Right to rectification of your personal data pursuant to Article 16 GDPR - You have the right to request that any inaccurate personal data held by or on behalf of Trend Micro is corrected.
Right to access your personal data pursuant to Article 15 GDPR – You have the right to access your personal data held by Trend Micro. Please note that before we are able to respond to your request we may ask you to verify your identity and to provide further details about your request. We will endeavour to respond without undue delay and, in any event, within the timescales required by law.
Right to data portability pursuant to Article 20 GDPR – You have the right to receive personal data you have provided to us or to ask us to transfer it to another company.
Right to erasure (or "right to be forgotten") pursuant to Article 17 GDPR – You have the right to request that Trend Micro delete all of the personal data that we hold about you.

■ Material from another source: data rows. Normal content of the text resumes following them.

(** * The browser channel HTTP handler (package browserchannel, handler.go)

    A shallow embedding of the request dispatcher: the parameter parsers,
    the session map, the test and bind sub-handlers and the loop that
    removes closed sessions.  A handler runs against a [World] that holds
    the response being written, the session map, the Channel objects and
    the trace of the calls made to the rest of the package.  A request is
    run on its own: the goroutines of the other requests, of the timers
    and of the application do not interleave with it. *)

From stdpp Require Import gmap strings list fin_maps.
From Stdlib Require Import ZArith Ascii String Lia.

Open Scope Z_scope.

(** ** Go values *)

(** A Go [error] value; [None] in an [option error] is the nil error. *)
Definition error := string.

(** [len(s)] of a Go string: its number of bytes. *)
Definition len (s : string) : Z := Z.of_nat (String.length s).

(** The Go [int] is taken to be 64 bits wide. *)
Definition maxInt : Z := 2 ^ 63 - 1.
Definition minInt : Z := - 2 ^ 63.

Definition isDigit (c : ascii) : bool :=
  let n := nat_of_ascii c in ((48 <=? n) && (n <=? 57))%nat.

Definition digitVal (c : ascii) : Z := Z.of_nat (nat_of_ascii c) - 48.

(** The value of a run of decimal digits, [None] on any other byte. *)
Fixpoint parseDigits (acc : Z) (s : string) : option Z :=
  match s with
  | EmptyString => Some acc
  | String c s' =>
      if isDigit c then parseDigits (acc * 10 + digitVal c) s' else None
  end.

Definition errSyntax : error := "invalid syntax".
Definition errRange : error := "value out of range".

Definition maxUint64 : Z := 2 ^ 64 - 1.

(** What [strconv.ParseUint] returns, in base 10 and for 64 bits: a
    value, a syntax error or a range error. *)
Inductive parsedUint : Type :=
| uintValue (un : Z)
| uintSyntax
| uintRange.

(** The loop of [ParseUint] over the bytes, [n] the value so far: a byte
    that is no digit is a syntax error; a value that leaves the range is
    a range error, returned at once, before the bytes that follow are
    looked at. *)
Fixpoint parseUintFrom (n : Z) (s : string) : parsedUint :=
  match s with
  | EmptyString => uintValue n
  | String c s' =>
      if negb (isDigit c) then uintSyntax
      else if maxUint64 / 10 + 1 <=? n then uintRange
      else
        let n1 := n * 10 + digitVal c in
        if maxUint64 <? n1 then uintRange else parseUintFrom n1 s'
  end.

(** [strconv.Atoi], which is [ParseInt] in base 10 (its fast path for
    short strings returns the same): an optional sign, then [ParseUint]
    on the rest; the value and a nil error, 0 and a syntax error, or the
    nearest bound of [int] and a range error. *)
Definition Atoi (s : string) : Z * option error :=
  let '(neg, digits) :=
    match s with
    | String "-" r => (true, r)
    | String "+" r => (false, r)
    | _ => (false, s)
    end in
  match digits with
  | EmptyString => (0, Some errSyntax)
  | _ =>
      match parseUintFrom 0 digits with
      | uintSyntax => (0, Some errSyntax)
      | uintRange => (if neg then minInt else maxInt, Some errRange)
      | uintValue un =>
          let cutoff := 2 ^ 63 in
          if negb neg && (cutoff <=? un) then (maxInt, Some errRange)
          else if neg && (cutoff <? un) then (minInt, Some errRange)
          else (if neg then - un else un, None)
      end
  end.

Definition digitChar (d : Z) : ascii := ascii_of_nat (Z.to_nat (48 + d)).

(** Decimal digits of a non-negative number, most significant first. *)
Fixpoint formatDigits (fuel : nat) (n : Z) (acc : string) : string :=
  match fuel with
  | O => acc
  | S fuel' =>
      let acc' := String (digitChar (n mod 10)) acc in
      if n <? 10 then acc' else formatDigits fuel' (n / 10) acc'
  end.

(** [strconv.FormatInt(n, 10)]. *)
Definition FormatInt (n : Z) : string :=
  if n <? 0 then String "-" (formatDigits (S (Z.to_nat (Z.log2 (- n)))) (- n) "")
  else formatDigits (S (Z.to_nat (Z.log2 n))) n "".

(** [strings.HasSuffix]. *)
Definition HasSuffix (s suffix : string) : bool :=
  let n := String.length s in
  let k := String.length suffix in
  (k <=? n)%nat && String.eqb (substring (n - k) k s) suffix.

(** ** TYPE, AID and VER *)

(** Possible values for the query TYPE parameter. *)
Inductive queryType : Set :=
| queryUnset
| queryTerminate
| queryXmlHttp
| queryHtml
| queryTest.

Global Instance queryType_eq_dec : EqDecision queryType.
Proof. solve_decision. Defined.

Definition parseQueryType (s : string) : queryType :=
  if String.eqb s "html" then queryHtml
  else if String.eqb s "xmlhttp" then queryXmlHttp
  else if String.eqb s "terminate" then queryTerminate
  else if String.eqb s "test" then queryTest
  else queryUnset.

Definition parseAid (s : string) : Z * option error :=
  if len s =? 0 then (-1, None) else Atoi s.

Definition parseProtoVersion (s : string) : Z :=
  match Atoi s with
  | (_, Some _) => -1
  | (version, None) => version
  end.

(** The browser channel protocol version implemented by this library. *)
Definition SupportedProcolVersion : Z := 8.

(** The path for the channel connection and for the test connection. *)
Definition DefaultBindPath : string := "bind".
Definition DefaultTestPath : string := "test".

(** ** Session identifiers *)

(** Modelled from the spec: the type [SessionId] is declared outside
    handler.go.  A session id is 128 bits written in base 16. *)
Abbreviation SessionId := string (only parsing).

(** Modelled from the spec: [nullSessionId] is declared outside
    handler.go.  It is the distinct value, that of an absent or empty
    input, that stands for no session yet. *)
Definition nullSessionId : SessionId := "".

(** ** Requests and responses *)

(** [url.Values]: every key has the list of its values. *)
Abbreviation Values := (gmap string (list string)) (only parsing).

(** [url.Values.Get]: the first value of the key, or the empty string. *)
Definition Get (v : Values) (key : string) : string :=
  match v !! key with
  | Some (x :: _) => x
  | _ => ""%string
  end.

(** The parts of [*http.Request] that the handler reads.  [Form] is the
    form as [req.ParseForm()] leaves it. *)
Record Request : Type := {
  Method : string;
  Path : string;
  Origin : string;
  Body : string;
  Form : Values;
}.

(** [http.ResponseWriter].  [wrote] is the status line once it is written,
    with the header map as it was then; later changes to [header] no longer
    reach the client.  [flushed] has one entry for every call of [Flush],
    in the order of the calls: the body as it was at that call, which is
    what the client has of it from then on. *)
Record ResponseWriter : Type := {
  header : gmap string string;
  wrote : option (Z * gmap string string);
  body : string;
  flushed : list string;
}.

Definition emptyResponse : ResponseWriter :=
  {| header := ∅; wrote := None; body := ""; flushed := [] |}.

(** The calls of the [http.ResponseWriter] interface, and of
    [http.Flusher], which the response of the server implements.  The
    header keys the handler sets are in canonical form already. *)
Inductive RwOp : Type :=
| HeaderSet (key value : string)
| WriteHeader (code : Z)
| WriteString (s : string)
| Flush.

Definition writeHeader (code : Z) (r : ResponseWriter) : ResponseWriter :=
  let 'Build_ResponseWriter hd wr bd fl := r in
  match wr with
  | Some _ => r
  | None => Build_ResponseWriter hd (Some (code, hd)) bd fl
  end.

Definition appendBody (s : string) (r : ResponseWriter) : ResponseWriter :=
  let 'Build_ResponseWriter hd wr bd fl := r in
  Build_ResponseWriter hd wr (bd +:+ s) fl.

Right to restrict processing pursuant to Article 18 GDPR – You have the right to restrict Trend Micro from processing your personal data, where: (1) you believe that the personal data held by us about you is not accurate, until we can verify the accuracy of such personal data; (2) you believe that the processing of your personal data is unlawful; (3) you believe that we no longer have any reason to process your personal data, except for the purposes of establishing, exercising or defending legal claims; or (4) you object to the processing as described below, unless and until we can establish that we have overriding legitimate grounds to continue processing your personal data. In these circumstances we will restrict use of your personal data during the review period.
Right to object to processing pursuant to Article 21 GDPR – You have the right to ask Trend Micro to stop processing your personal data for direct marketing purposes or other purposes on grounds relating to your particular situation, if processing of your personal data is based on point (e) – processing is necessary for the performance of a task carried out in the public interest – or (f) – processing is necessary for the purposes of the legitimate interests pursued by Trend Micro or by a third party, except where such interests are overridden by the interests or fundamental rights and freedoms of the data subject which require protection of personal data – of Article 6(1) GDPR.
Right to withdraw consent – If we are relying on your consent to use and process your personal data, you are free to withdraw that consent at any time, without affecting the lawfulness of processing based on consent before its withdrawal.
For exercising any of your rights, please contact Trend Micro at the contact information stated in section O below or our representative stated in section A above.
Trend Micro does not knowingly collect personal data from children under the age of 16. If we learn that we have collected the personal data of a child under the age of 16, Trend Micro will promptly delete such personal data.
O. Trend Micro contact information and inquiries
P. Rights to complain to the Data Protection Authority
If you have a complaint or concerns about how we are processing your personal data or if you consider that the processing of your personal data by Trend Micro infringes the GDPR then we will endeavor to address such concerns. However, if you would like to direct your complaint/concerns to a Data Protection Authority, you have such right under Article 77 GDPR.